Dual Deletion of the Sirtuins SIRT2 and SIRT3 Impacts on Metabolism and Inflammatory Responses of Macrophages and Protects From Endotoxemia

• Main Authors: Tytti Heinonen, Eleonora Ciarlo, Ersilia Rigoni, Jean Regina, Didier Le Roy, Thierry Roger
• Format: Article
• Language: English
• Published: Frontiers Media S.A. 2019-11-01
• Series: Frontiers in Immunology
• Subjects: sirtuins; innate immunity; macrophage; sepsis; cytokine; inflammation
• Online Access: https://www.frontiersin.org/article/10.3389/fimmu.2019.02713/full

Sirtuin 2 (SIRT2) and SIRT3 are cytoplasmic and mitochondrial NAD-dependent deacetylases. SIRT2 and SIRT3 target proteins involved in metabolic, proliferation and inflammation pathways and have been implicated in the pathogenesis of neurodegenerative, metabolic and oncologic disorders. Both pro- and anti-inflammatory effects have been attributed to SIRT2 and SIRT3, and single deficiency in SIRT2 or SIRT3 had minor or no impact on antimicrobial innate immune responses.
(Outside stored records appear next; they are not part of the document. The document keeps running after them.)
(* ===== verification/Safety.v ===== *)
(** * Which calls panic, and which return an error

    [rrdGetData] has three places where it can panic: the dereference
    of the descriptor of a metric during the compilation, the read of a
    cell of the exported table, and the read of the third field of a
    printed line in [rrdParseInfo].  The last two depend on what the
    engine returns.  [EngineContract] states what the connector relies
    on: a run does not panic, an exported table has a value for every
    legend and row, and a line printed for a format of a statistics block
    has its fields.  Against that contract a call panics exactly when a
    series of the query names a metric the catalog lacks and the operator
    of the group is one of the three, and returns an error exactly when
    the query has no series, the operator is none of the three, or one of
    the two runs of the engine fails (the error is then the engine's own);
    the reference engine of [EngineSem] meets the contract. *)

From Stdlib Require Import ZArith String Ascii List Lia.
From stdpp Require Import base tactics option list gmap strings.
From S2P Require Import Prelude GoStrings Float64 Rpn Rrd SetGraph Connector.
From S2P Require Import ParseInfo StatRoundTrip EngineSem GetData CompileSpec.
From S2P Require Import GetDataSpec Merge ProgramSem.

(** ** Definitions *)

(** The series names a metric the catalog lacks. *)
Definition missing_metric (connector : RRDConnector) (serie : SerieQuery) : bool :=
  match sq_Metric serie with
  | Some m =>
      bool_decide (metrics_lookup connector (mq_SourceName m) (mq_Name m) = None)
  | None => false
  end.

(** The operator is one of the three the switch knows. *)
Definition known_operator (t : OperGroupType) : bool :=
  match t with OperGroupTypeOther _ => false | _ => true end.

(** The condition under which a call panics: a known operator, after the
    rule for a group of one series, and a series with a missing metric. *)
Definition panics (connector : RRDConnector) (query : GroupQuery) : bool :=
  known_operator (gq_Type (collapse query))
  && existsb (missing_metric connector) (gq_Series query).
Here, we generated a SIRT2/3 double deficient mouse line to study the interactions between SIRT2 and SIRT3. SIRT2/3−/− mice developed normally and showed subtle alterations of immune cell populations in the bone marrow, thymus, spleen, blood and peritoneal cavity that contained notably more anti-inflammatory B-1a cells and less NK cells. In vitro, SIRT2/3−/− macrophages favored fatty acid oxidation (FAO) over glycolysis and produced increased levels of both proinflammatory and anti-inflammatory cytokines. In line with metabolic adaptation and increased numbers of peritoneal B-1a cells, SIRT2/3−/− mice were robustly protected from endotoxemia. Yet, SIRT2/3 double deficiency did not modify endotoxin tolerance. Overall, these data suggest that sirtuins can act in concert or compensate each other for certain immune functions, a parameter to be considered for drug development. Moreover, inhibitors targeting multiple sirtuins developed for clinical purposes may be useful to treat inflammatory diseases.